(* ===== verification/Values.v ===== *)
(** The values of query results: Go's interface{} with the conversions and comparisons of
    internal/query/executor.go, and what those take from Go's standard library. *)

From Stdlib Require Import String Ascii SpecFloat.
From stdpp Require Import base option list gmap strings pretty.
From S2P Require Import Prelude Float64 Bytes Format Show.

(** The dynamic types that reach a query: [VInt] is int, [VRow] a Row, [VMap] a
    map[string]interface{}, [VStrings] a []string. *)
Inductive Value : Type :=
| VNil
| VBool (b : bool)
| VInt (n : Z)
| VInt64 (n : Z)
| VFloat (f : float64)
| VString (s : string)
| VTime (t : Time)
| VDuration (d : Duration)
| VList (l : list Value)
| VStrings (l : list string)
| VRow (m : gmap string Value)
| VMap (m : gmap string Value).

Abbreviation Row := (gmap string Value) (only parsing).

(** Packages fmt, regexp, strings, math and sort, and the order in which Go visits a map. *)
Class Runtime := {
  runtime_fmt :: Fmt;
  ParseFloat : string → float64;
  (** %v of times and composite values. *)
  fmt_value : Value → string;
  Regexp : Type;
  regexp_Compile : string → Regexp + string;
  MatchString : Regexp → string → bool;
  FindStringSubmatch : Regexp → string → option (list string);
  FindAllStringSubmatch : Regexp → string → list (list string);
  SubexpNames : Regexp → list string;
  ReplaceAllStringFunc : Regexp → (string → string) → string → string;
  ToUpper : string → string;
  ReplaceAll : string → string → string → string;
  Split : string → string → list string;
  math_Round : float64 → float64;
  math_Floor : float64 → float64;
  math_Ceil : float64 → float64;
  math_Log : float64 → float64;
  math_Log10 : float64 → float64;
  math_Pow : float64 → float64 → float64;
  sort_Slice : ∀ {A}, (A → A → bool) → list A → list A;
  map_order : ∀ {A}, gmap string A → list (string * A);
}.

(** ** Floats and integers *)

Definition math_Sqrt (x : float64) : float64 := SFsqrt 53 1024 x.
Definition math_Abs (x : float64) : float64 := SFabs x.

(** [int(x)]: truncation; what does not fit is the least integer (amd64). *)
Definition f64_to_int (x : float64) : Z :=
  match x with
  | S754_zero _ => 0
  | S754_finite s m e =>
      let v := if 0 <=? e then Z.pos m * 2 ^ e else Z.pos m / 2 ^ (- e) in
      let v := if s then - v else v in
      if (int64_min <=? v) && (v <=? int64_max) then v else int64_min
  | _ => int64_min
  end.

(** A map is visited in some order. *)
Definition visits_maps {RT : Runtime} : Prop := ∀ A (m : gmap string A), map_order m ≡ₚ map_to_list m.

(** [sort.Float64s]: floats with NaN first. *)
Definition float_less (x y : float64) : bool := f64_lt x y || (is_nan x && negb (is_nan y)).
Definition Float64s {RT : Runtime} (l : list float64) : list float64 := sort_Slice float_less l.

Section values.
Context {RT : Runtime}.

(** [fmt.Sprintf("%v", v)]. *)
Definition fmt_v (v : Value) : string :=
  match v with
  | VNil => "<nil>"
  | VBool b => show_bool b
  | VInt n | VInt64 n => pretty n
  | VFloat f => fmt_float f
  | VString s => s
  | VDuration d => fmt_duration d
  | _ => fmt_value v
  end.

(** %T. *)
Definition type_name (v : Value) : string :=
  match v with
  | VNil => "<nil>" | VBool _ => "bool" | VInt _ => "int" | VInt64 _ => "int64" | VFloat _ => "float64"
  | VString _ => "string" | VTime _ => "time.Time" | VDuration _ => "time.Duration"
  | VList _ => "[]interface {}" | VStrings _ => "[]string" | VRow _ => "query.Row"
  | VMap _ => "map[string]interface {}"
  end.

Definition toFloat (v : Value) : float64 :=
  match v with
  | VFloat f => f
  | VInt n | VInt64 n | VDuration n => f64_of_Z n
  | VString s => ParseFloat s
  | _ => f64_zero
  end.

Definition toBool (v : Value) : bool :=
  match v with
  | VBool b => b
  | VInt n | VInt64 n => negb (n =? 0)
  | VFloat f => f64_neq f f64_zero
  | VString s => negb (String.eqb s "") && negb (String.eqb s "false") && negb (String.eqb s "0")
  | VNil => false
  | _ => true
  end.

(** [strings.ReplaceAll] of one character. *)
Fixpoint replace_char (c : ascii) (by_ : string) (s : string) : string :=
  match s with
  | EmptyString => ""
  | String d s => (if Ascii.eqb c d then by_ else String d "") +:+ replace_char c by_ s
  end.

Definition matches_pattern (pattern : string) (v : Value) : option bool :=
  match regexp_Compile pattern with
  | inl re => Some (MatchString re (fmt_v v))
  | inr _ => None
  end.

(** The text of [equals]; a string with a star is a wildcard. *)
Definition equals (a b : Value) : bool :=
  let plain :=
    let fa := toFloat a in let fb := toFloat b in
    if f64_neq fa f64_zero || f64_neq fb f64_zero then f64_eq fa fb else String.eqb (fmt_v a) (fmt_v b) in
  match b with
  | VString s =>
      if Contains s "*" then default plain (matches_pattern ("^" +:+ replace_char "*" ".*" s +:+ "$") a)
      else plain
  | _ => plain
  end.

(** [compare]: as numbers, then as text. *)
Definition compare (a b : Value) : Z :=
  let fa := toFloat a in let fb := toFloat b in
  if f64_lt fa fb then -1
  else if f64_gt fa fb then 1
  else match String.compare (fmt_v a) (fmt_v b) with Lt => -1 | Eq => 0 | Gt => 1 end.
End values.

══════

**EXERCISE PROMPT:**
What you give back should be exactly the lines of the data above from the line with "S754_finite s m e =>" through the line with "(** A map is visited in some order. *)", both of those included, and nothing more.

**ANSWER SECTION:**
  | S754_finite s m e =>
      let v := if 0 <=? e then Z.pos m * 2 ^ e else Z.pos m / 2 ^ (- e) in
      let v := if s then - v else v in
      if (int64_min <=? v) && (v <=? int64_max) then v else int64_min
  | _ => int64_min
  end.

(** A map is visited in some order. *)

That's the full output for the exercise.